95613: EEH_Firestone_Ubuntu 14.04.03_Bluefin_Standalone on frsfp6

Error Injection Method: err_injct_inboundA

Step 1. Start HTX (I used mdt.hdbuster & only ran htx on bluefin disks)
Step 2. Inject EEH error

bluefin is in slot P1-C4 (PCI0004)

 echo 0x8000000000000000 > /sys/kernel/debug/powerpc/PCI0004/err_injct_inboundA; sleep 1; echo 0x0 > /sys/kernel/debug/powerpc/PCI0004/err_injct_inboundA

Expected Result: Adapter/SAN disks to recover and htx still run

Actual Result: Adapter did not recover... continuous EEH errors until limit of 6 is reached in 1 hour

There're two patches: one for skiboot firmware and another patch, which has been in upstream, was missed in ubuntu distro (at least 15.04). The skiboot patch has been merged to upstream.

c7192a4 PHB3: Fix wrong PE number in error injection (skiboot)
2aa5cf9 powerpc/eeh: Fix missed PE#0 on P7IOC (linux)

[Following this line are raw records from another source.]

(** X14.  [get_losers] of api_server.py and [get_gainers] of app.py never
    raise, never change the state and answer 200 or 500.  When the upstream
    answers with a status outside 400-599 and a JSON document, whatever its
    truth value in Python ([{}], [[]] and null included), the handler
    forwards the serialised document with status 200; when [jsonify] raises
    on the document, or the upstream call fails (no response, a status from
    400 to 599, a body that is not JSON), it answers 500, [get_losers] with
    'Internal server error' and app.py's [get_gainers] with 'Failed to fetch
    gainers'. *)
Theorem unguarded_handlers_outcomes (args : list string) (req : request)
    (now : Z) (w : world) :
  let outcome (h : view) (o : http_outcome) (message : string) : Prop :=
    (∃ r, h args req now w = Ok r w ∧ status r ∈ [200; 500])
    ∧ (∀ c data document,
         o = HttpResponse c (Some data) → ¬ (400 ≤ c < 600) →
         dumps data = Some document →
         h args req now w
         = Ok {| status := 200; body := Forwarded document |} w)
    ∧ (∀ c data,
         o = HttpResponse c (Some data) → ¬ (400 ≤ c < 600) →
         dumps data = None →
         h args req now w = Ok (error_response message 500) w)
    ∧ (o = NoResponse
       ∨ (∃ c document, o = HttpResponse c document ∧ 400 ≤ c < 600)
       ∨ (∃ c, o = HttpResponse c None) →
       h args req now w = Ok (error_response message 500) w) in
  outcome (Handlers.get_losers cfg requests_get dumps)
    (requests_get
       "https://api.polygon.io/v2/snapshot/locale/us/markets/stocks/losers"
       [("apiKey", POLYGON_API_KEY cfg)] 15 now)
    "Internal server error"
  ∧ outcome (AppHandlers.get_gainers cfg requests_get dumps)
      (requests_get
         "https://api.polygon.io/v2/snapshot/locale/us/markets/stocks/gainers"
         [("apiKey", POLYGON_API_KEY cfg)] 15 now)
      "Failed to fetch gainers".
Proof.
  intros outcome.
  assert (∀ o message,
            let m : M response :=
              match decode o with
              | inr data =>
                  mret (Handlers.forward_or dumps
                          (error_response message 500) data)
              | inl _ => mret (error_response message 500)
              end in
            (∃ r, m w = Ok r w ∧ status r ∈ [200; 500])
            ∧ (∀ c data document,
                 o = HttpResponse c (Some data) → ¬ (400 ≤ c < 600) →
                 dumps data = Some document →
                 m w = Ok {| status := 200; body := Forwarded document |} w)
            ∧ (∀ c data,
                 o = HttpResponse c (Some data) → ¬ (400 ≤ c < 600) →
                 dumps data = None →
                 m w = Ok (error_response message 500) w)
            ∧ (o = NoResponse
               ∨ (∃ c document, o = HttpResponse c document ∧ 400 ≤ c < 600)
               ∨ (∃ c, o = HttpResponse c None) →
               m w = Ok (error_response message 500) w)) as Hshape.
  { intros o message m. split; [|split; [|split]].
    - unfold m. destruct (decode o) as [err|data].
      + eexists; split; [done|]. cbn. set_solver.
      + eexists; split; [done|]. by apply forward_or_status.
    - intros c data document -> Hc Hdumps. unfold m.
      rewrite (proj2 (decode_inr _ data)) by (by eexists).
      by rewrite (forward_or_encoded _ _ _ Hdumps).
    - intros c data -> Hc Hdumps. unfold m.
      rewrite (proj2 (decode_inr _ data)) by (by eexists).
      by rewrite (forward_or_raised _ _ Hdumps).
    - intros Hfail. unfold m.
      by destruct (decode_inl o Hfail) as [err ->]. }
  split; apply Hshape.
Qed.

If I'm correct, I think this bug needs to be mirrored so that the Linux patch (commit 2aa5cf9) can be backported to ubuntu distro. With the patch backported to ubuntu 15.04, EEH works fine on Broadcom adapter (not exactly the one where the bug was reported initially):

root@fstn2-p1:/# dmesg | grep EEH
[ 0.216919] EEH: PowerNV platform initialized
[ 0.570606] EEH: devices created
[ 1.302482] EEH: PCI Enhanced I/O Error Handling Enabled
[ 90.566761] EEH: PHB location: Slot1
[ 90.567503] EEH: Frozen PHB#4-PE#0 detected
[ 90.567673] EEH: PE location: Slot1, PHB location: Slot1
[ 90.567930] EEH: Detected PCI bus error on PHB#4-PE#0
[ 90.567935] EEH: This PCI device has failed 1 times in the last hour
[ 90.567937] EEH: Notify device drivers to shutdown
[ 90.567985] EEH: Collect temporary log
[ 90.568971] EEH: Reset without hotplug activity
[ 94.585540] EEH: Notify device drivers the completion of reset
[ 94.585934] EEH: Notify device driver to resume

----

The story about this bug is: Without commit 2aa5cf9 ("powerpc/eeh: Fix missed PE#0 on P7IOC"). PE#0 is regarded as invalid one. When kernel sees the frozen PE#0, the frozen state is cleared and dump the PHB diag-data, then try to recover it. When resetting the PE, the driver, which wasn't stopped by error_detected() completely, access the MMIO space and just causes another (recursive) EEH error. Eventually, the EEH recovery failed. During the PE reset, the I/O path for the PE should be frozen and MMIO access during the period should be dropped to avoid recursive EEH error.

Default Comment by Bridge

tags: added: architecture-ppc64le bugnameltc-131243 severity-high targetmilestone-inin14043

Default Comment by Bridge

Default Comment by Bridge

Luciano Chavez (lnx1138) on 2015-10-05
affects: ubuntu → linux (Ubuntu)
Changed in linux (Ubuntu):
assignee: nobody → Taco Screen team (taco-screen-team)
Tim Gardner (timg-tpi) on 2015-10-05
Changed in linux (Ubuntu Vivid):
status: New → Fix Released
assignee: nobody → Tim Gardner (timg-tpi)
status: Fix Released → In Progress
Changed in linux (Ubuntu Wily):
status: New → Fix Released

Default Comment by Bridge

Default Comment by Bridge

Default Comment by Bridge

Brad Figg (brad-figg) on 2015-10-07
Changed in linux (Ubuntu Vivid):
status: In Progress → Fix Committed

------- Comment From <email address hidden> 2015-10-07 22:20 EDT-------
Hello Tim,

This may have been asked before, but by the patch being committed to Vivid, this also means it is automatically picked up for an upcoming linux-lts-vivid kernel for Trusty (14.04), right?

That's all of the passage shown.